L’Université libre de Bruxelles remettra ce jeudi 26 avril un doctorat honoris causa à huit personnalités honorées pour leurs actions et attitudes dans le domaine humanitaire.

Ainsi, le cinéaste anglais Ken Loach figure-t-il dans cette liste, non point pour la qualité artistique indéniable de ses films, mais en raison de son «œuvre militante relative aux conflits sociaux et la lutte pour le droit des travailleurs ou des immigrés clandestins».

Ken Loach fait preuve depuis longtemps d’un «antisionisme» virulent, parfaitement en accord avec les dérives antisémites des dirigeants du parti travailliste britannique, comme Jeremy Corbyn. Mais il a fait pire encore, allant jusqu’à suggérer une collusion entre sionistes et nazis.

Comme l’écrit Jonathan De Lathouwer, qui s’est longuement penché sur la question, Ken Loach explique que son militantisme fait suite à son investissement dans ‘Perdition‘, une pièce de Jim Allen datant de 1987 et qu’il a mise en scène.

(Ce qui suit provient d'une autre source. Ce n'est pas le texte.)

(* ===== verification/RepoScanService.v ===== *)
(** * Scanning repositories (internal/api/service.go)

    The service's side of repository scans: which requests are accepted, one
    worker pass (stale scans, claim, workspace gate, lock, execution, findings,
    terminal write, cursor), cancelling and deleting.

    The scanner, the GitHub sources, the status of a project's GitHub connection
    and the enrichment of findings for presentation are arguments; events and
    metrics are not modelled.  Other calls may change the tables while a scan
    runs: what they do at each point of a run is an argument too. *)
From S2P Require Import Prelude GoStrings GoCollections GoTime GoFloat GoText Runs Scope TenancyRecords Tenancy ScanQueue Scheduler ScanWorker RepoFindings RepoScanRecords RepoScanStore RepoFindingStore RepoTargets.

(** ** Requests *)
Definition defaultRepoQueueMaxPending : Z := 100.
Definition defaultRepoScanRunningStaleAfter : Z := 35 * Minute.
Definition defaultRepoScanStaleFailureLimit : Z := 100.
Definition staleRepoScanFailureMessage : string := "repository scan exceeded worker timeout before reporting a terminal result".
Definition userCanceledRepoScanMessage : string := "repository scan canceled by user".
Definition githubConnectorID : string := "github-app".

Definition ErrRepoScanDisabled : error := Sentinel "repo scan is disabled".
Definition ErrRepoTargetNotAllowed : error := Sentinel "repo target is not allowed".
Definition ErrRepoScanAlreadyCurrent : error := Sentinel "repo scan already current".
Definition ErrRepoScanInProgress : error := Sentinel "repo scan already in progress".
Definition ErrRepoScanCancelUnavailable : error := Sentinel "repo scan cancel is unavailable".
Definition ErrRepoScanDeleteUnavailable : error := Sentinel "repo scan delete is unavailable".
Definition errRepoScanTerminalStateChanged : error := Sentinel "repo scan terminal state changed".
Definition ErrRepoScanQueueFull : error := Sentinel "repo scan queue is full".
Definition ErrInvalidGitHubConnectionRequest : error := Sentinel "invalid github connection request".
Definition ErrGitHubConnectionNotFound : error := Sentinel "github connection not found".
(** The repository is one the workspace selected in the GitHub App connection of
    the project the request names. *)
Definition from_connection (ctx : Context) (request : RepoScanRequest) (target : string) (source : RepoScanSource) : Prop :=
  ∃ scope project status,
    RequireScope (repo_scope_context s ctx) = Ok scope ∧
    projects d !! tenancyProjectKey (Scope_TenantID scope) (Scope_WorkspaceID scope) (Request_ProjectID request) = Some project ∧
    GetGitHubConnection ctx (Project_WorkspaceID project) (Project_ProjectID project) = Ok status ∧
    GitHub_Connected status = true ∧ EqualFold (GitHub_Provider status) "github_app" = true ∧
    repositorySelected (GitHub_SelectedRepositories status) target = true ∧
    0 < GitHub_InstallationID status ∧ RepoSource_InstallationID source = GitHub_InstallationID status ∧
    RepoSource_ProjectID source = TrimSpace (Project_ProjectID project) ∧ RepoSource_Provider source = "github_app".

Lemma translate_error_Ok {A} (r : result A) matched replacement x : translate_error r matched replacement = Ok x ↔ r = Ok x.
Proof. unfold translate_error. destruct r; [done|]. split; [by destruct (existsb _ _)|done]. Qed.
(* ===== verification/PurgeWorkers.v ===== *)
(** * The purge workers (internal/workspacepurge, internal/userpurge)

    One pass lists the deleted workspaces, or accounts, past their grace period
    and purges them one by one.  [ctx.Err()] is read before each row and again
    when a purge failed; [ctxErr n] is what the [n]th reading gives. *)
From S2P Require Import Prelude GoStrings GoCollections GoTime GoParse GoText Scope AuthzRecords AuthzStore TenancyRecords Tenancy Accounts ConnectorRecords ScanQueue GoFloat RepoFindings RepoScanRecords RepoScanStore RepoFindingStore ScanPolicies WorkspacePurge.

Record PurgeResult := mkPurgeResult { Examined : Z; Purged : Z; Errors : Z }.
Definition one_purged (r : PurgeResult) : PurgeResult := mkPurgeResult (Examined r) (Purged r + 1) (Errors r).
Definition one_error (r : PurgeResult) : PurgeResult := mkPurgeResult (Examined r) (Purged r) (Errors r + 1).

Section pass.
Context {A S : Type} (ctxErr : nat → option error).

(** The loop over the listed rows; [purge] is [None] for a row that is counted
    as an error without a purge. *)
Fixpoint purge_rows (purge : A → option (S → result S)) (n : nat) (rows : list A) (r : PurgeResult) (s : S) : PurgeResult * option error * S :=
  match rows with
  | [] => (r, None, s)
  | row :: rows =>
      match ctxErr n with
      | Some err => (r, Some err, s)
      | None =>
          match purge row with
          | None => purge_rows purge (Datatypes.S n) rows (one_error r) s
          | Some run =>
              match run s with
              | Ok s' => purge_rows purge (Datatypes.S n) rows (one_purged r) s'
              | Err _ =>
                  match ctxErr (Datatypes.S n) with
                  | Some err => (r, Some err, s)
                  | None => purge_rows purge (Datatypes.S (Datatypes.S n)) rows (one_error r) s
                  end
              end
          end
      end
  end.
End pass.

Record Runner := mkRunner { Runner_BatchSize : Z; Runner_GracePeriod : Z }.
Definition batch_size (r : Runner) : Z := if Runner_BatchSize r <=? 0 then 100 else Runner_BatchSize r.
Definition grace_period (default_grace : Z) (r : Runner) : Z := if Runner_GracePeriod r <=? 0 then default_grace else Runner_GracePeriod r.

Section runners.
Context {Artifact : Type} `{MapRange, SortSlice} (render_time : Z → string) (ctxErr : nat → option error).


Definition pending_users (now : Z) (r : Runner) (d : DirectoryState) : list User :=
  ListUsersPendingHardDelete (now - grace_period UserDeletionGracePeriod r) (batch_size r) d.
(** [Runner.RunOnce] of the account purge. *)
Definition user_RunOnce (now : Z) (r : Runner) (d : DirectoryState) : PurgeResult * option error * DirectoryState :=
  let pending := pending_users now r d in
  purge_rows ctxErr (λ user, Some (λ d, fst <$> HardDeleteUser (User_ID user) now d)) 0 pending
    (mkPurgeResult (Z.of_nat (length pending)) 0 0) d.
End runners.

(** ** A pass over the workspaces *)

Lemma NoDup_keyed_values `{MapRange} {A} (key_of : A → string) (m : gmap string A) :
  (∀ key x, m !! key = Some x → key = key_of x) → NoDup (map_range m).*2.
Proof.
  intros Hk. apply (NoDup_fmap_1 key_of). assert (key_of <$> (map_range m).*2 = (map_range m).*1) as ->; [|apply NoDup_map_range].
  rewrite <-list_fmap_compose. apply list_fmap_ext. intros i [k x] Hi%list_elem_of_lookup_2. cbn.
  apply elem_of_map_range in Hi. by rewrite <-(Hk k x).
Qed.
Lemma NoDup_truncate {A} limit (l : list A) : NoDup l → NoDup (truncate limit l).
Proof. intros Hl. destruct (truncate_prefix limit l) as [k E]. rewrite E in Hl. by apply NoDup_app in Hl as [? _]. Qed.
Lemma truncate_short {A} limit (l : list A) : 0 < limit → Z.of_nat (length (truncate limit l)) < limit → truncate limit l = l.
Proof.
  unfold truncate. intros Hl. destruct (0 <? limit) eqn:E1; [|lia]. destruct (limit <? Z.of_nat (length l)) eqn:E2; [|done]. cbn.
  rewrite length_take. lia.
Qed.
Lemma batch_size_pos r : 0 < batch_size r.
Proof. unfold batch_size. destruct (Runner_BatchSize r <=? 0) eqn:E; lia. Qed.

Section workspace_pass.
Context {Artifact : Type} `{MapRange, SortSlice} (render_time : Z → string) (ctxErr : nat → option error).
Implicit Type m : @MemoryStore Artifact.




End workspace_pass.

(** ** A pass over the accounts *)
Definition users_keyed (d : DirectoryState) : Prop := ∀ id u, users d !! id = Some u → User_ID u = id ∧ trimmed id.
(** What is left of an account. *)
Definition tombstone (now : Z) (u : User) : User :=
  mkUser (User_ID u) (HardDeletedTombstoneEmail (User_ID u)) "" "" "deleted" (User_CreatedAt u) now (User_DeletedAt u).
(** Nothing in the directory leads to the account. *)
Record account_erased (id : string) (d : DirectoryState) : Prop := {
  ae_identities : ∀ k i, userIdentityByID d !! k = Some i → Identity_UserID i ≠ id;
  ae_sessions : ∀ k x, sessions d !! k = Some x → Session_UserID x ≠ id;
  ae_members : ∀ k x, members d !! k = Some x → Member_UserUUID x ≠ id;
}.

(** The address of a purged account says so. *)
Lemma tombstone_recognised now u : IsHardDeletedTombstoneEmailForUser (User_PrimaryEmail (tombstone now u)) (User_ID u) = true.
Proof.
  unfold IsHardDeletedTombstoneEmailForUser, EqualFold. apply bool_decide_eq_true_2. cbn [User_PrimaryEmail tombstone].
  unfold HardDeletedTombstoneEmail. rewrite TrimSpace_between; [done|by repeat constructor|done|by repeat constructor|done].
Qed.
Lemma HardDeleteUser_Ok now d u : users_keyed d → users d !! User_ID u = Some u → User_Status u = "deleted" → is_Some (User_DeletedAt u) →
  ∃ d', fst <$> HardDeleteUser (User_ID u) now d = Ok d' ∧ users d' = <[User_ID u := tombstone now u]> (users d) ∧
    account_erased (User_ID u) d' ∧ ∀ id, account_erased id d → account_erased id d'.
Proof.
  intros Hk Hu Hs [deletedAt Hd]. destruct (Hk _ _ Hu) as [_ Hid]. unfold HardDeleteUser. cbv zeta. rewrite Hid, Hu, Hs, Hd. cbn.
  eexists. split; [reflexivity|]. cbn. split; [by unfold tombstone; rewrite Hd|]. split; [split|intros id []; split]; cbn;
    intros k x [Hx Hne]%map_lookup_filter_Some; eauto.
Qed.

Section user_pass.
Context `{MapRange, SortSlice} (ctxErr : nat → option error).

Lemma elem_of_pending_users now r d u : u ∈ pending_users now r d →
  (∃ id, users d !! id = Some u) ∧ user_pending (now - grace_period UserDeletionGracePeriod r) u = true.
Proof.
  unfold pending_users, ListUsersPendingHardDelete. intros [Hp ([k u'] & -> & Hin)%list_elem_of_fmap]%elem_of_truncate%elem_of_sort_slice%list_elem_of_filter.
  apply elem_of_map_range in Hin. split; [by exists k|done].
Qed.
Lemma pending_users_complete now r d id u : Z.of_nat (length (pending_users now r d)) < batch_size r →
  users d !! id = Some u → user_pending (now - grace_period UserDeletionGracePeriod r) u = true → u ∈ pending_users now r d.
Proof.
  pose proof (batch_size_pos r) as Hb. unfold pending_users, ListUsersPendingHardDelete.
  assert (batch_size r <=? 0 = false) as -> by lia. intros Hlen Hu Hp. rewrite truncate_short by done.
  apply elem_of_sort_slice, list_elem_of_filter. split; [done|]. apply list_elem_of_fmap. exists (id, u). split; [done|]. by apply elem_of_map_range.
Qed.
Lemma NoDup_pending_users now r d : users_keyed d → NoDup (pending_users now r d).
Proof.
  intros Hk. unfold pending_users, ListUsersPendingHardDelete. apply NoDup_truncate. rewrite sort_slice_perm. apply NoDup_filter.
  apply (NoDup_keyed_values User_ID). intros id u Hu. by apply Hk in Hu as [<- _].
Qed.

Lemma purge_rows_users (live : ∀ n, ctxErr n = None) now rows : ∀ n r d,
  users_keyed d → NoDup rows →
  (∀ u, u ∈ rows → (∃ id, users d !! id = Some u) ∧ User_Status u = "deleted" ∧ is_Some (User_DeletedAt u)) →
  ∃ d', purge_rows ctxErr (λ user, Some (λ d, fst <$> HardDeleteUser (User_ID user) now d)) n rows r d =
    (mkPurgeResult (Examined r) (Purged r + Z.of_nat (length rows)) (Errors r), None, d') ∧
  (∀ id, users d' !! id = (λ u, if decide (u ∈ rows) then tombstone now u else u) <$> users d !! id) ∧
  (∀ u, u ∈ rows → account_erased (User_ID u) d') ∧ (∀ id, account_erased id d → account_erased id d').
Proof.
  induction rows as [|u rows IH]; intros n r d Hk Hnd Hrows.
  - exists d. cbn. split; [by destruct r; rewrite Z.add_0_r|]. split.
    + intros id. destruct (users d !! id) as [u|]; cbn; [|done]. case_decide as Hin; [by apply elem_of_nil in Hin|done].
    + split; [|done]. intros u Hin. by apply elem_of_nil in Hin.
  - apply NoDup_cons in Hnd as [Hnotin Hnd]. destruct (Hrows u) as ([id Hu] & Hs & Hd); [by left|]. destruct (Hk _ _ Hu) as [<- Hid].
    destruct (HardDeleteUser_Ok now d u Hk Hu Hs Hd) as (d1 & Hok & Hus & Her & Hkeep).
    assert (users_keyed d1) as Hk1.
    { intros k x. rewrite Hus. intros [[<- <-]|[_ Hx]]%lookup_insert_Some; [done|by apply Hk]. }
    destruct (IH (S n) (one_purged r) d1 Hk1 Hnd) as (d' & Hrun & Hall & Hrest & Hkeep').
    + intros x Hx. destruct (Hrows x) as ([k Hkx] & ?); [by right|]. split; [|done]. exists k. rewrite Hus, lookup_insert_ne; [done|].
      intros <-. congruence.
    + exists d'. split; [|split; [|split]].
      * cbn [purge_rows]. rewrite live, Hok, Hrun. cbn. do 2 f_equal. f_equal. lia.
      * intros k. rewrite Hall, Hus. destruct (decide (k = User_ID u)) as [->|Hne].
        -- rewrite lookup_insert_eq, Hu. cbn. rewrite (decide_True (P := u ∈ u :: rows)) by by left.
           by case_decide.
        -- rewrite lookup_insert_ne by done. destruct (users d !! k) as [x|] eqn:Ex; cbn; [|done]. f_equal.
           assert (x ≠ u) as Hxu by (intros ->; by destruct (Hk _ _ Ex) as [<- _]).
           destruct (decide (x ∈ rows)) as [Hin|Hin]; [rewrite decide_True by by right|rewrite decide_False by by rewrite not_elem_of_cons]; done.
      * intros x [->|Hx]%elem_of_cons; [by apply Hkeep'|by apply Hrest].
      * intros k Hx. by apply Hkeep', Hkeep.
Qed.

(** An uninterrupted pass erases every listed account, and no other; when the
    batch was large enough a second pass finds nothing to do. *)
Theorem user_purge_pass now r d (live : ∀ n, ctxErr n = None) (Hk : users_keyed d) :
  let pending := pending_users now r d in
  let count := Z.of_nat (length pending) in
  ∃ d', user_RunOnce ctxErr now r d = (mkPurgeResult count count 0, None, d') ∧
    (∀ id, users d' !! id = (λ u, if decide (u ∈ pending) then tombstone now u else u) <$> users d !! id) ∧
    (∀ u, u ∈ pending → account_erased (User_ID u) d') ∧
    (count < batch_size r → user_RunOnce ctxErr now r d' = (mkPurgeResult 0 0 0, None, d')).
Proof.
  intros pending count. destruct (purge_rows_users live now pending 0 (mkPurgeResult count 0 0) d) as (d' & Hrun & Hall & Her & _).
  - done.
  - by apply NoDup_pending_users.
  - intros u [Hu Hp]%elem_of_pending_users. split; [done|]. unfold user_pending in Hp.
    apply andb_true_iff in Hp as [[Hs%bool_decide_eq_true Hd]%andb_true_iff _]. split; [done|]. by destruct (User_DeletedAt u).
  - exists d'. split; [exact Hrun|]. do 2 (split; [done|]). intros Hlt. unfold user_RunOnce.
    destruct (pending_users now r d') as [|u rest] eqn:E; [done|]. exfalso.
    destruct (elem_of_pending_users now r d' u) as [[id Hu] Hp]; [rewrite E; by left|]. rewrite Hall in Hu.
    destruct (users d !! id) as [x|] eqn:Ex; [|done]. cbn in Hu. injection Hu as <-. case_decide as Hin.
    + unfold user_pending in Hp. cbn [User_ID tombstone] in Hp. by rewrite tombstone_recognised, andb_false_r in Hp.
    + by apply Hin, (pending_users_complete now r d id).
Qed.
End user_pass.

Le personnage central de cette pièce est Rudolf Kasztner, un Juif roumain socialiste et sioniste qui a négocié avec Eichmann durant l’été 1944 pour tenter de sauver les Juifs hongrois déportés à partir d’avril 1944.

Ken Loach, habité par une mauvaise fois inqualifiable, y voit une forme de complicité entre le sionisme et le Troisième Reich.
Les protestations de toutes les organisations juives de Belgique, de gauche comme de droite, n’a pas été de nature à faire revenir l’université sur sa décision.

Pas plus qu’une pétition signée par quelques 500 personnalités juives et non-juives, parmi lesquels le lauréat du prix Nobel de physique François Englert, qui est par ailleurs l’oncle d’Yvon Englert, recteur de l’Université de Bruxelles et responsable de cette infamie.